During the fourth century the Chi-Rho monogram, which the pagans used as a numerical symbol, appeared in large numbers in various examples of "Christian Art."

"Archaeologists have been amazed to discover, in recent years, a large number of Chi-Rho monograms in Romano-British buildings. This symbol, consisting of the first two letters of the name of Christ in Greek, is quite distinctive and unmistakable. The most striking example was found in a beautifully preserved mosaic floor, at Hinton St. Mary, in Dorset.

"At the centre of the design is a head with the Chi-Rho behind it. It could well be a portrait of the owner of the house with the symbol which would show him to be a Christian. In Canterbury Museum is a silver spoon with the Chi-Rho engraved on it, dated by the experts as the second century.

"A number of lead tanks have been found, leading to the conclusion that they may have been used for adult baptism. The missionaries regarded a baptistery as essential, that converts might be baptized immediately."15

Inscriptions of a Christian nature in the Greek and Latin languages have been discovered on drinking vessels and other objects. They include such statements as "May you live in God... Hail, sister! may you live in God! " "In God is hope."

As the Roman period drew to its close in Britain the influence of paganism within Christian art increased. A "Christian" mosaic discovered at Frampton includes the ocean god Neptune and also a cupid -- well known in pagan art as a symbol of souls in paradise.

The male bust in the Hinton St. Mary mosaic is thought by some authorities to represent Christ, having a Chi-Rho monogram behind the head. The panel also contains a picture from pagan antiquity -- Bellerophen on Pegasus slaying the Chimaera.

The first Christians, in common with the Jews, had a horror of anything which came even close to breaking the second commandment which expressly forbids the use of images of any kind in the worship of the true God (Ex. 20:4-5).

Religious pictures, including those used in pagan cultures, were definitely included in this ban. The Israelites, at the time of their invasion of Canaanite territory, were ordered to "destroy all their pictures, and destroy all their molten images, and quite pluck down all their high places" (Num. 33:52).

As late as the time of Constantine we find Eusebius outraged with a request from the sister of Constantine that he send her a portrait of Christ.
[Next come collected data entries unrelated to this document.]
(** A connection notice with one embed, and a review that passes. *)
Definition small_notice : value :=
  VObject [(js "embeds", VArray [VObject [(js "title", VString (js "Connexion"))]])].

Definition good_review : value := review (VNumber 4) good_userId good_comment.

(** How the review handler completes on a review, the webhook being
    configured and reachable. *)
Definition review_answer (rating userId comment : value) : Completion :=
  completion (Avis.handler (sample_world (Some sample_url) (Resolved true))
                (post (Some (review rating userId comment))) ∅).

(** ** Further drivers *)

(** Every entry of the table counts between 1 and [MAX] requests. *)
Definition counts_bounded (MAX : Z) (m : gmap jsstring Entry) : Prop :=
  forall ip e, m !! ip = Some e -> 1 <= count e <= MAX.

(** The table after a handler served the given invocations in turn, each
    with its own runtime. *)
Definition serve (handler : World -> Event -> gmap jsstring Entry -> Outcome)
    (invocations : list (World * Event)) (m : gmap jsstring Entry)
    : gmap jsstring Entry :=
  foldl (fun m '(w, event) => table (handler w event m)) m invocations.

(** [client_ip] reads nothing but the forwarded-for header. *)
Definition forwarded_for (event : Event) : option jsstring :=
  headers event !! js "x-forwarded-for".

(** The header [k] of a response. *)
Definition header (k : string) (r : Response) : option jsstring :=
  snd <$> find (fun kv => str_eqb kv.1 (js k)) (response_headers r).

(** How an invocation may settle: either it made no outbound call and
    raised or answered one of the five rejections, without CORS header; or
    it made one POST to the configured URL and answered what that call
    gave. *)
Definition settled (w : World) (o : Outcome) : Prop :=
  (fetched o = []
   /\ (completion o = Thrown
       \/ exists r, completion o = Returned r
                    /\ In (statusCode r) [400; 403; 405; 429; 500]
                    /\ header "Access-Control-Allow-Origin" r = None))
  \/ exists url safe,
       env_webhook w = Some url /\ url <> []
       /\ fetched o = [post_to url safe]
       /\ completion o = Returned (forward_response (fetch w (post_to url safe))).

(** What a caller and the downstream service can rely on. *)
Record disciplined (w : World) (o : Outcome) : Prop := {
  (* at most one outbound call *)
  one_call_at_most : (length (fetched o) <= 1)%nat;
  (* always a POST, with a JSON content type, to the configured URL *)
  call_target : forall call, call ∈ fetched o ->
    env_webhook w = Some (fetch_url call) /\ fetch_url call <> []
    /\ fetch_method call = js "POST"
    /\ fetch_headers call = [(js "Content-Type", js "application/json")];
  (* the statuses a handler can answer *)
  statuses : forall r, completion o = Returned r ->
    In (statusCode r) [200; 400; 403; 405; 429; 500; 502];
  (* 200 exactly when the outbound call was made and reported success *)
  success_iff : forall r, completion o = Returned r ->
    (statusCode r = 200 <->
     exists call, fetched o = [call] /\ fetch w call = Resolved true);
  (* 502 exactly when the outbound call was made and failed or raised *)
  bad_gateway_iff : forall r, completion o = Returned r ->
    (statusCode r = 502 <->
     exists call, fetched o = [call] /\ fetch w call <> Resolved true);
  (* the CORS header is sent with a 200 and with nothing else *)
  cors_iff : forall r, completion o = Returned r ->
    (statusCode r = 200 <->
     header "Access-Control-Allow-Origin" r
       = Some (js "https://devcenter.vyral-studio.fr"));
  (* an invocation that raises made no outbound call *)
  raises_before_call : completion o = Thrown -> fetched o = []
}.



(** [undefined], [null], a boolean, a number or a string. *)
Definition scalar (v : value) : bool :=
  match v with
  | VArray _ | VObject _ => false
  | _ => true
  end.

(** A field the sanitiser can read: not [null], with a scalar (or no) name
    and value. *)
Definition typed_field (f : value) : bool :=
  negb (nullish f)
  && scalar (GetOpt f (js "name")) && scalar (GetOpt f (js "value")).

(** An embed the sanitiser can read: not [null], with a scalar (or no)
    title, description and thumbnail url, and fields that are no array or
    an array of readable fields. *)
Definition typed_embed (e : value) : bool :=
  negb (nullish e)
  && scalar (GetOpt e (js "title")) && scalar (GetOpt e (js "description"))
  && scalar (GetOpt (GetOpt e (js "thumbnail")) (js "url"))
  && match GetOpt e (js "fields") with
     | VArray fs => forallb typed_field fs
     | _ => true
     end.

(** A review whose five members are scalar (or missing). *)
Definition typed_review (payload : value) : bool :=
  negb (nullish payload)
  && scalar (GetOpt payload (js "username"))
  && scalar (GetOpt payload (js "userId"))
  && scalar (GetOpt payload (js "rating"))
  && scalar (GetOpt payload (js "comment"))
  && scalar (GetOpt payload (js "avatarUrl")).

(** A connection notice whose embeds, when it has an array of them, are all
    readable. *)
Definition typed_notice (payload : value) : bool :=
  negb (nullish payload)
  && match GetOpt payload (js "embeds") with
     | VArray embeds => forallb typed_embed embeds
     | _ => true
     end.

(** An embed carrying members the handler does not know, a thumbnail and
    a field with a member of its own. *)
Definition noisy_embed : value :=
  VObject [(js "title", VString (js "Connexion"));
           (js "url", VString (js "https://example.org/phishing"));
           (js "author", VObject [(js "name", VString (js "admin"))]);
           (js "thumbnail", VObject [(js "url", VString (js "https://example.org/a.png"));
                                     (js "width", VNumber 4096)]);
           (js "fields",
            VArray [VObject [(js "name", VString (js "IP"));
                             (js "value", VNumber 42);
                             (js "extra", VBool true)]]);
           (js "footer", VObject [(js "text", VString (js "x"))])].

Definition noisy_notice : value :=
  VObject [(js "content", VString (js "@everyone"));
           (js "username", VString (js "admin"));
           (js "embeds", VArray [noisy_embed; VNumber 7])].

(** * Properties *)

Lemma str_eqb_eq (a b : jsstring) : str_eqb a b = true <-> a = b.
Proof.
  revert b. induction a as [|x a IH]; intros [|y b]; simpl; try (split; congruence).
  rewrite andb_true_iff, N.eqb_eq, IH. split.
  - intros [-> ->]. reflexivity.
  - intros [= -> ->]. auto.
Qed.

Lemma str_eqb_neq (a b : jsstring) : str_eqb a b = false <-> a <> b.
Proof.
  rewrite <- str_eqb_eq. destruct (str_eqb a b); split; congruence.
Qed.

(** ** The rate limiter *)

Lemma Connexion_isRateLimited_fixedWindow :
  Connexion.isRateLimited = fixedWindow 60000 5.
Proof. reflexivity. Qed.

Lemma Avis_isRateLimited_fixedWindow :
  Avis.isRateLimited = fixedWindow 300000 2.
Proof. reflexivity. Qed.

Section FixedWindow.
Variables WINDOW MAX : Z.
Hypothesis WINDOW_nonneg : 0 <= WINDOW.
Hypothesis MAX_pos : 0 < MAX.

Local Abbreviation check := (fixedWindow WINDOW MAX).

Lemma check_absent (t : Z) (ip : jsstring) (m : gmap jsstring Entry) :
  m !! ip = None ->
  check t ip m = (false, <[ip := {| count := 1; start := t |}]> m).
Proof.
  intros Hm. unfold fixedWindow. rewrite Hm. simpl.
  replace (t - t) with 0 by lia.
  destruct (0 >? WINDOW) eqn:E1; [lia|].
  destruct (0 >=? MAX) eqn:E2; [lia|]. reflexivity.
Qed.

Lemma check_expired (t : Z) (ip : jsstring) (m : gmap jsstring Entry) e :
  m !! ip = Some e -> t - start e > WINDOW ->
  check t ip m = (false, <[ip := {| count := 1; start := t |}]> m).
Proof.
  intros Hm Ht. unfold fixedWindow. rewrite Hm. simpl.
  destruct (t - start e >? WINDOW) eqn:E1; [reflexivity|lia].
Qed.

Lemma check_within (t : Z) (ip : jsstring) (m : gmap jsstring Entry) e :
  m !! ip = Some e -> t - start e <= WINDOW ->
  check t ip m =
    if count e >=? MAX then (true, m)
    else (false, <[ip := {| count := count e + 1; start := start e |}]> m).
Proof.
  intros Hm Ht. unfold fixedWindow. rewrite Hm. simpl.
  destruct (t - start e >? WINDOW) eqn:E1; [lia|reflexivity].
Qed.

Lemma check_resets (t : Z) (ip : jsstring) (m : gmap jsstring Entry) :
  absent_or_expired WINDOW m ip t ->
  check t ip m = (false, <[ip := {| count := 1; start := t |}]> m).
Proof.
  intros [Hm|(e & Hm & Ht)]; eauto using check_absent, check_expired.
Qed.

Lemma check_admits_iff (t : Z) (ip : jsstring) (m : gmap jsstring Entry) :
  (check t ip m).1 = false <->
  (absent_or_expired WINDOW m ip t
   \/ exists e, m !! ip = Some e /\ count e < MAX).
Proof.
  unfold absent_or_expired. destruct (m !! ip) as [e|] eqn:Hm.
  - destruct (Z_le_gt_dec (t - start e) WINDOW) as [Hin|Hout].
    + rewrite (check_within _ _ _ _ Hm Hin).
      destruct (count e >=? MAX) eqn:E; simpl; split.
      * discriminate.
      * intros [[?|(e' & He' & ?)]|(e' & He' & ?)]; simplify_eq; lia.
      * intros _. right. exists e. split; [reflexivity|lia].
      * reflexivity.
    + rewrite (check_expired _ _ _ _ Hm Hout). simpl. split; [|reflexivity].
      intros _. left. right. eauto.
  - rewrite (check_absent _ _ _ Hm). simpl. split; [|reflexivity].
    intros _. left. left. reflexivity.
Qed.

(** A denial leaves the table as it was, and happens exactly when the
    entry is inside its window with a count that reached the maximum. *)
Lemma check_denies_iff (t : Z) (ip : jsstring) (m : gmap jsstring Entry) :
  (check t ip m).1 = true <->
  exists e, m !! ip = Some e /\ t - start e <= WINDOW /\ MAX <= count e.
Proof.
  destruct (m !! ip) as [e|] eqn:Hm.
  - destruct (Z_le_gt_dec (t - start e) WINDOW) as [Hin|Hout].
    + rewrite (check_within _ _ _ _ Hm Hin).
      destruct (count e >=? MAX) eqn:E; simpl; split; try discriminate.
      * intros _. exists e. repeat split; [assumption|lia].
      * reflexivity.
      * intros (e' & [= <-] & _ & ?). lia.
    + rewrite (check_expired _ _ _ _ Hm Hout). simpl.
      split; [discriminate|]. intros (e' & [= <-] & ? & _). lia.
  - rewrite (check_absent _ _ _ Hm). simpl.
    split; [discriminate|]. intros (e' & [=] & _).
Qed.

Lemma check_denial_keeps_table (t : Z) (ip : jsstring) (m : gmap jsstring Entry) :
  (check t ip m).1 = true -> (check t ip m).2 = m.
Proof.
  unfold fixedWindow.
  destruct (_ >? _); [discriminate|]. destruct (_ >=? _); [reflexivity|discriminate].
Qed.

(** Inside a window opened at [t0], with [c] requests counted so far, the
    request number [c + i + 1] is admitted iff that number is at most
    [MAX]. *)
Lemma checks_in_window (t0 : Z) (ip : jsstring) (times : list Z) : forall (m : gmap jsstring Entry) c (i : nat) limited,
  m !! ip = Some {| count := c; start := t0 |} ->
  Forall (fun t => t - t0 <= WINDOW) times ->
  (checks check ip times m).1 !! i = Some limited ->
  (limited = false <-> c + Z.of_nat i + 1 <= MAX).
Proof.
  induction times as [|t times IH]; intros m c i limited Hm Hall Hi.
  - destruct i; discriminate.
  - apply Forall_cons in Hall as [Ht Hall]. simpl in Hi.
    rewrite (check_within t ip m _ Hm Ht) in Hi. simpl in Hi.
    destruct (c >=? MAX) eqn:E.
    + destruct (checks check ip times m) as [verdicts m2] eqn:Hrec.
      destruct i as [|i]; simpl in Hi.
      * injection Hi as <-. split; [discriminate|lia].
      * specialize (IH m c i limited Hm Hall). rewrite Hrec in IH.
        specialize (IH Hi). rewrite IH. lia.
    + set (m1 := <[ip := {| count := c + 1; start := t0 |}]> m) in *.
      destruct (checks check ip times m1) as [verdicts m2] eqn:Hrec.
      destruct i as [|i]; simpl in Hi.
      * injection Hi as <-. split; [lia|reflexivity].
      * assert (Hm1 : m1 !! ip = Some {| count := c + 1; start := t0 |})
          by apply lookup_insert_eq.
        specialize (IH m1 (c + 1) i limited Hm1 Hall). rewrite Hrec in IH.
        specialize (IH Hi). rewrite IH. lia.
Qed.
He pointed out that such pictures were not to be found in churches and were forbidden among Christians.

By about A.D. 400 the influx of pagan influence led to a trend towards the increased use of pictures for worship. In A.D. 691 the Catholic Council of Constantinople officially sanctioned the use of images and pictures in churches.

The professing Christian church which received the official sanction and approval of the Roman state during the time of Constantine, began persecuting and driving from the empire those who refused to conform to the new laws which promoted Sunday observance and prohibited the keeping of the seventh day Sabbath.
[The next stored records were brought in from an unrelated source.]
(** [shiftUp]: either the entry is not below its parent and nothing
    changes, or the two are exchanged, the positions of their vertices
    are updated and the recursion goes on from the parent slot. *)
Lemma shiftUp_rec_step fuel position s u s' :
  shiftUp_rec (S fuel) position s = Ok u s' →
  ∃ e p, rd (Queue s) position = Some e ∧
         rd (Queue s) (getParentIndex position) = Some p ∧
    ((dlt (D e) (D p) = false ∨ dge (D e) (D p) = true) ∧ s' = s ∨
     dlt (D e) (D p) = true ∧
     ∃ q1 q2 ps1 ps2,
       wr (Queue s) (getParentIndex position) e = Some q1 ∧
       wr (Positions s) (V e) (getParentIndex position) = Some ps1 ∧
       wr q1 position p = Some q2 ∧
       wr ps1 (V p) position = Some ps2 ∧
       shiftUp_rec fuel (getParentIndex position)
         (mkPQueue ps2 q2 (NumElements s) (Capacity s)) = Ok u s').
Proof.
  simpl. intros Hrun.
  step_getQ Hrun as e He. step_getQ Hrun as p Hp.
  exists e, p. split; [done|]. split; [done|].
  destruct (dge (D e) (D p)) eqn:Ege.
  { apply ret_Ok in Hrun as [_ ->]. left. by split; [right|]. }
  step_getQ Hrun as e2 He2. step_getQ Hrun as p2 Hp2.
  assert (e2 = e) as -> by congruence. assert (p2 = p) as -> by congruence.
  destruct (dlt (D e) (D p)) eqn:Elt.
  2:{ apply ret_Ok in Hrun as [_ ->]. left. by split; [left|]. }
  step_getQ Hrun as p3 Hp3. step_getQ Hrun as e3 He3.
  assert (e3 = e) as -> by congruence. assert (p3 = p) as -> by congruence.
  apply bind_Ok in Hrun as (?&?&(q1&Hq1&->)%setQ_Ok&Hrun).
  step_getQ Hrun as e4 He4. simpl in He4.
  rewrite (rd_wr_eq _ _ _ _ Hq1) in He4. injection He4 as <-.
  apply bind_Ok in Hrun as (?&?&(ps1&Hps1&->)%setP_Ok&Hrun).
  apply bind_Ok in Hrun as (?&?&(q2&Hq2&->)%setQ_Ok&Hrun).
  step_getQ Hrun as p4 Hp4. simpl in *.
  rewrite (rd_wr_eq _ _ _ _ Hq2) in Hp4. injection Hp4 as <-.
  apply bind_Ok in Hrun as (?&?&(ps2&Hps2&->)%setP_Ok&Hrun). simpl in *.
  right. split; [done|]. exists q1, q2, ps1, ps2. by split_and!.
Qed.

Lemma shiftDown_rec_step fuel position s u s' :
  shiftDown_rec (S fuel) position s = Ok u s' →
  (NumElements s ≤ position * 2 + 1 ∧ s' = s) ∨
  ∃ m e c, shiftDown_child position s m ∧
    rd (Queue s) position = Some e ∧ rd (Queue s) m = Some c ∧
    (dgt (D e) (D c) = false ∧ s' = s ∨
     dgt (D e) (D c) = true ∧
     ∃ q1 q2 ps1 ps2,
       wr (Queue s) m e = Some q1 ∧
       wr (Positions s) position m = Some ps1 ∧
       wr q1 position c = Some q2 ∧
       wr ps1 m position = Some ps2 ∧
       shiftDown_rec fuel m
         (mkPQueue ps2 q2 (NumElements s) (Capacity s)) = Ok u s').
Proof.
  simpl. unfold getLeftChildIndex, getRightChildIndex. intros Hrun.
  step Hrun. apply bind_Ok in Hrun as (minIndex&s1&Hmin&Hrun).
  assert (s1 = s ∧
          match minIndex with
          | None => NumElements s ≤ position * 2 + 1
          | Some m => shiftDown_child position s m
          end) as [-> Hm].
  { clear Hrun. destruct (Z.geb_spec (position * 2 + 2) (NumElements s)).
    - step Hmin.
      destruct (Z.geb_spec (position * 2 + 1) (NumElements s));
        apply ret_Ok in Hmin as [-> ->]; (split; [done|]); [lia|].
      left. lia.
    - apply bind_Ok in Hmin as (m&s2&Hc&[-> ->]%ret_Ok).
      pose proof (getSmallerChild_Ok _ _ _ _ Hc) as (->&_).
      split; [done|]. right. split; [lia|done]. }
  clear Hmin. destruct minIndex as [m|].
  2:{ apply ret_Ok in Hrun as [_ ->]. by left. }
  right. step_getQ Hrun as e He. step_getQ Hrun as c Hc.
  exists m, e, c. split_and!; [done..|].
  destruct (dgt (D e) (D c)) eqn:Egt.
  2:{ apply ret_Ok in Hrun as [_ ->]. by left. }
  step_getQ Hrun as c2 Hc2. step_getQ Hrun as e2 He2.
  assert (e2 = e) as -> by congruence. assert (c2 = c) as -> by congruence.
  apply bind_Ok in Hrun as (?&?&(q1&Hq1&->)%setQ_Ok&Hrun).
  apply bind_Ok in Hrun as (?&?&(ps1&Hps1&->)%setP_Ok&Hrun).
  apply bind_Ok in Hrun as (?&?&(q2&Hq2&->)%setQ_Ok&Hrun).
  apply bind_Ok in Hrun as (?&?&(ps2&Hps2&->)%setP_Ok&Hrun). simpl in *.
  right. split; [done|]. exists q1, q2, ps1, ps2. by split_and!.
Qed.

Lemma shiftDown_child_range position s m :
  shiftDown_child position s m →
  position * 2 + 1 ≤ m ≤ position * 2 + 2 ∧ m < NumElements s.
Proof.
  intros [(?&?&->)|[? (_&[->| ->]&_)%getSmallerChild_Ok]]; lia.
Qed.

(** * The cleared slots and the vertex numbers *)

Lemma exchange_tail {A} n (l q1 q2 : list A) i j a b k :
  wr l i b = Some q1 → wr q1 j a = Some q2 → i < n → j < n → n ≤ k →
  rd q2 k = rd l k.
Proof.
  intros Hq1 Hq2 ???.
  rewrite (rd_wr_ne _ _ _ _ _ Hq2) by lia.
  by rewrite (rd_wr_ne _ _ _ _ _ Hq1) by lia.
Qed.

Lemma shiftUp_rec_tail fuel position s u s' n :
  shiftUp_rec fuel position s = Ok u s' → position < n →
  tail_kept n s s'.
Proof.
  revert position s. induction fuel as [|fuel IH]; intros position s Hrun Hlt;
    [done|].
  apply shiftUp_rec_step in Hrun
    as (e&p&He&Hp&[[_ ->]|(_&q1&q2&ps1&ps2&Hq1&_&Hq2&_&Hrun)]); [done|].
  pose proof (rd_lt _ _ _ He). pose proof (getParentIndex_le position).
  intros k Hk. rewrite (IH _ _ Hrun) by lia. simpl.
  eapply (exchange_tail n); [exact Hq1|exact Hq2|lia..].
Qed.

Lemma shiftDown_rec_tail fuel position s u s' :
  shiftDown_rec fuel position s = Ok u s' →
  tail_kept (NumElements s) s s'.
Proof.
  revert position s. induction fuel as [|fuel IH]; intros position s Hrun;
    [done|].
  apply shiftDown_rec_step in Hrun
    as [[_ ->]|(m&e&c&Hm%shiftDown_child_range&He&Hc&
                [[_ ->]|(_&q1&q2&ps1&ps2&Hq1&_&Hq2&_&Hrun)])]; [done..|].
  pose proof (rd_lt _ _ _ He).
  intros k Hk. rewrite (IH _ _ Hrun) by (simpl; lia). simpl.
  eapply (exchange_tail (NumElements s)); [exact Hq1|exact Hq2|lia..].
Qed.

Lemma swap_tail position s u s' :
  swap position s = Ok u s' → position < NumElements s →
  tail_kept (NumElements s) s s'.
Proof.
  unfold swap. intros Hrun Hlt.
  apply bind_Ok in Hrun as (okParent&s0&Hp&Hrun).
  apply inCorrectSpotwithRespectToParent_Ok in Hp as ->.
  apply bind_Ok in Hrun as ([]&s1&Hup&Hrun).
  apply bind_Ok in Hrun as (okChild&s2&Hc&Hrun).
  apply inCorrectSpotwithRespectToChild_Ok in Hc as ->.
  assert (tail_kept (NumElements s) s s1 ∧ NumElements s1 = NumElements s)
    as [Hs1 Hn1].
  { clear Hrun. destruct okParent; simpl in Hup.
    - by apply ret_Ok in Hup as [_ ->].
    - split; [by eapply shiftUp_rec_tail|].
      by apply shiftUp_sifted in Hup as []. }
  intros k Hk. rewrite <-Hs1 by done.
  destruct okChild; simpl in Hrun.
  - by apply ret_Ok in Hrun as [_ ->].
  - unfold shiftDown in Hrun.
    apply bind_Ok in Hrun as (n&s0&[-> ->]%getNum_Ok&Hrun).
    apply shiftDown_rec_tail in Hrun. apply Hrun. lia.
Qed.

Lemma tidy_new N s : PQueue_new N = inr s → tidy s.
Proof.
  unfold PQueue_new. destruct (Z.ltb_spec N 0); [done|].
  intros [= <-]. split; simpl.
  - intros i Hi. apply rd_Some. split; [lia|].
    apply lookup_replicate_2. lia.
  - unfold occupied; simpl. intros e He. by apply elem_of_nil in He.
Qed.

Lemma tidy_Insert v d s u s' : tidy s → Insert v d s = Ok u s' → tidy s'.
Proof.
  intros [Hcl Hvs] Hrun.
  pose proof (Insert_Ok _ _ _ _ _ Hrun) as (Hv&_&Hn&Hn'&Hcap&_&_&Hocc&_).
  apply Insert_inv in Hrun as (_&_&q&ps&Hq&_&Hup).
  split.
  - intros i Hi. rewrite (shiftUp_rec_tail _ _ _ _ _ (NumElements s + 1) Hup)
      by lia. simpl.
    rewrite (rd_wr_ne _ _ _ _ _ Hq) by lia. apply Hcl. lia.
  - intros e. rewrite Hocc, Hcap.
    intros [?| ->%list_elem_of_singleton]%elem_of_app; [by apply Hvs|done].
Qed.

Lemma tidy_Delete position s v s' :
  tidy s → Delete position s = Ok v s' → tidy s'.
Proof.
  intros [Hcl Hvs] Hrun.
  pose proof (Delete_Ok _ _ _ _ Hrun)
    as (e0&_&_&_&Hlen&Hn'&Hcap&Hlq&_&Hocc&_).
  assert (∀ i, NumElements s ≤ i → rd (Queue s') i = rd (Queue s) i ∨
               Capacity s ≤ i) as Htail.
  { apply Delete_inv in Hrun
      as (e&He&_&Hpos&[(->&q&ps&Hq&_&->)
                      |(Hne&l&q1&q2&ps1&ps2&_&Hq1&Hq2&_&_&Hs')]).
    - intros i Hi. left. simpl. by rewrite (rd_wr_ne _ _ _ _ _ Hq) by lia.
    - intros i Hi. left.
      assert (rd q2 i = rd (Queue s) i) as <-.
      { rewrite (rd_wr_ne _ _ _ _ _ Hq2) by lia.
        by rewrite (rd_wr_ne _ _ _ _ _ Hq1) by lia. }
      destruct Hs' as [->|Hswap]; [done|].
      apply swap_tail in Hswap; [|simpl; lia]. apply Hswap. simpl. lia. }
  assert (rd (Queue s') (NumElements s - 1) = Some Elem_default) as Hlast.
  { apply Delete_inv in Hrun
      as (e&He&_&Hpos&[(->&q&ps&Hq&_&->)
                      |(Hne&l&q1&q2&ps1&ps2&_&Hq1&Hq2&_&_&Hs')]).
    - simpl. by eapply rd_wr_eq.
    - assert (rd q2 (NumElements s - 1) = Some Elem_default) as <-
        by by eapply rd_wr_eq.
      destruct Hs' as [->|Hswap]; [done|].
      apply swap_tail in Hswap; [|simpl; lia]. apply Hswap. simpl. lia. }
  split.
  - intros i Hi. rewrite Hn', Hcap in Hi.
    destruct (decide (i = NumElements s - 1)) as [->|]; [done|].
    destruct (Htail i) as [->|]; [lia| |lia]. apply Hcl. lia.
  - intros e He. rewrite Hcap. apply Hvs. rewrite Hocc. by right.
Qed.

Lemma tidy_Push v d s u s' : tidy s → Push v d s = Ok u s' → tidy s'.
Proof.
  intros Ht (s1&Hins&[->|(position&_&_&Hdel)])%Push_Ok.
  - by eapply tidy_Insert.
  - eapply tidy_Insert; [|done]. by eapply tidy_Delete.
Qed.

Lemma tidy_Fill d s u s' : wf s → Fill d s = Ok u s' → tidy s'.
Proof.
  intros [Hlq Hlp Hn _ _]. unfold Fill. intros Hrun.
  step Hrun. apply bind_Ok in Hrun as ([]&s1&Hloop&Hrun).
  step Hrun. apply setNum_Ok in Hrun as ->.
  apply Fill_loop_Ok in Hloop as (Hn'&Hc&Hlq'&Hlp'&Hin&_); [|done].
  split; simpl; [lia|].
  intros e (i&He)%list_elem_of_lookup. unfold occupied in He; simpl in He.
  apply lookup_take_Some in He as [He Hi].
  destruct (Hin (Z.of_nat i)) as [Hq _]; [lia|].
  apply rd_Some in Hq as [_ Hq]. rewrite Nat2Z.id in Hq.
  simplify_eq. simpl. lia.
Qed.

Lemma tidy_reachable s : reachable s → tidy s.
Proof.
  induction 1 as [N s Hnew|s d s' Hs IH Hrun|s v d s' _ IH Hrun
                 |s v s' _ IH Hrun|s b s' _ IH Hrun].
  - by eapply tidy_new.
  - eapply tidy_Fill; [|done]. by apply wf_reachable.
  - by eapply tidy_Push.
  - apply PopMin_Ok in Hrun as [_ Hdel]. by eapply tidy_Delete.
  - by apply Empty_Ok in Hrun as [_ ->].
Qed.

(** X3.  In every reachable queue the slots from [NumElements] up to the
    capacity hold the cleared element (-1, -1.0), and every occupied slot
    holds a vertex number, between 0 and the capacity. *)
Theorem reachable_tidy s :
  reachable s →
  (∀ i, NumElements s ≤ i < Capacity s →
        rd (Queue s) i = Some Elem_default) ∧
  (∀ e, e ∈ occupied s → 0 ≤ V e < Capacity s).
Proof. by intros []%tidy_reachable. Qed.

(** * Running calls forward *)

Lemma rd_is_Some {A} (l : list A) i :
  0 ≤ i < Z.of_nat (length l) → is_Some (rd l i).
Proof.
  intros Hi. unfold rd. destruct (Z.ltb_spec i 0); [lia|].
  apply lookup_lt_is_Some. lia.
Qed.

Lemma wr_in_range {A} (l : list A) i x :
  0 ≤ i < Z.of_nat (length l) → wr l i x = Some (<[Z.to_nat i := x]> l).
Proof. intros Hi. by apply wr_Some. Qed.

Lemma rd_ext {A} (l k : list A) :
  (∀ i, 0 ≤ i → rd l i = rd k i) → l = k.
Proof.
  intros Hlk. apply list_eq. intros i.
  specialize (Hlk (Z.of_nat i)). unfold rd in Hlk.
  destruct (Z.ltb_spec (Z.of_nat i) 0); [lia|].
  rewrite Nat2Z.id in Hlk. apply Hlk. lia.
Qed.

Lemma bind_run {A B} (m : M A) (k : A → M B) s a s1 :
  m s = Ok a s1 → bind m k s = k a s1.
Proof. unfold bind. by intros ->. Qed.

Lemma setV_run i v s e :
  rd (Queue s) i = Some e →
  setV i v s =
  Ok () (mkPQueue (Positions s) (<[Z.to_nat i := mkElem v (D e)]> (Queue s))
                  (NumElements s) (Capacity s)).
Proof.
  intros He. apply setV_Ok. exists e. eexists. split; [done|].
  split; [|done]. apply wr_in_range. by eapply rd_lt.
Qed.

Lemma setD_run i d s e :
  rd (Queue s) i = Some e →
  setD i d s =
  Ok () (mkPQueue (Positions s) (<[Z.to_nat i := mkElem (V e) d]> (Queue s))
                  (NumElements s) (Capacity s)).
Proof.
  intros He. apply setD_Ok. exists e. eexists. split; [done|].
  split; [|done]. apply wr_in_range. by eapply rd_lt.
Qed.

Lemma setP_run v p s :
  0 ≤ v < Z.of_nat (length (Positions s)) →
  setP v p s =
  Ok () (mkPQueue (<[Z.to_nat v := p]> (Positions s)) (Queue s)
                  (NumElements s) (Capacity s)).
Proof. intros Hv. apply setP_Ok. eexists. by rewrite wr_in_range. Qed.

Lemma Fill_loop_succeeds n v d s :
  0 ≤ v →
  v + Z.of_nat n ≤ Z.of_nat (length (Queue s)) →
  v + Z.of_nat n ≤ Z.of_nat (length (Positions s)) →
  ∃ s', Fill_loop n v d s = Ok () s'.
Proof.
  revert v s. induction n as [|n IH]; intros v s Hv Hq Hp; simpl.
  - by eexists.
  - destruct (rd_is_Some (Queue s) v) as [e He]; [lia|].
    rewrite (bind_run _ _ _ _ _ (setV_run _ v _ _ He)).
    assert (0 ≤ v < Z.of_nat (length (Queue s))) by lia.
    erewrite bind_run; last first.
    { apply setD_run. simpl. apply rd_Some. split; [lia|].
      apply list_lookup_insert_eq. lia. }
    erewrite bind_run; last first.
    { apply setP_run. simpl. lia. }
    apply IH; simpl; rewrite ?length_insert; lia.
Qed.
The "little flock" which constituted the true Church of God was driven, as prophesied, into the wilderness. For nearly two centuries after the Roman legions left Britain in A.D. 410, the country was almost entirely free from both the political and ecclesiastical domination of Rome. It proved a suitable haven for many of God's people.

The church historian, Jones, gives an interesting account of the scattering of God's Church: "Multitudes, however, fled like innocent and defenseless sheep from these devouring wolves. They crossed the Alps, and traveled in every direction, as Providence and the prospect of safety conducted them, into Germany, England, France, Italy, and other countries. There they trimmed their lamps, and shone with new luster. Their worth everywhere drew attention, and their doctrine formed increasing circles around them. The storm which threatened their destruction only scattered them as the precious seeds of the glorious reformation of the Christian Church."16

The factors which led to the promotion of Sunday observance at Rome were present long before the time of Constantine.

In the apocryphal "Gospel of Peter," dating to the late second century, the first reference is found to the "Lord's day." Regular Sunday meetings for church services are mentioned in the apology of Justin Martyr, written around the middle of that century.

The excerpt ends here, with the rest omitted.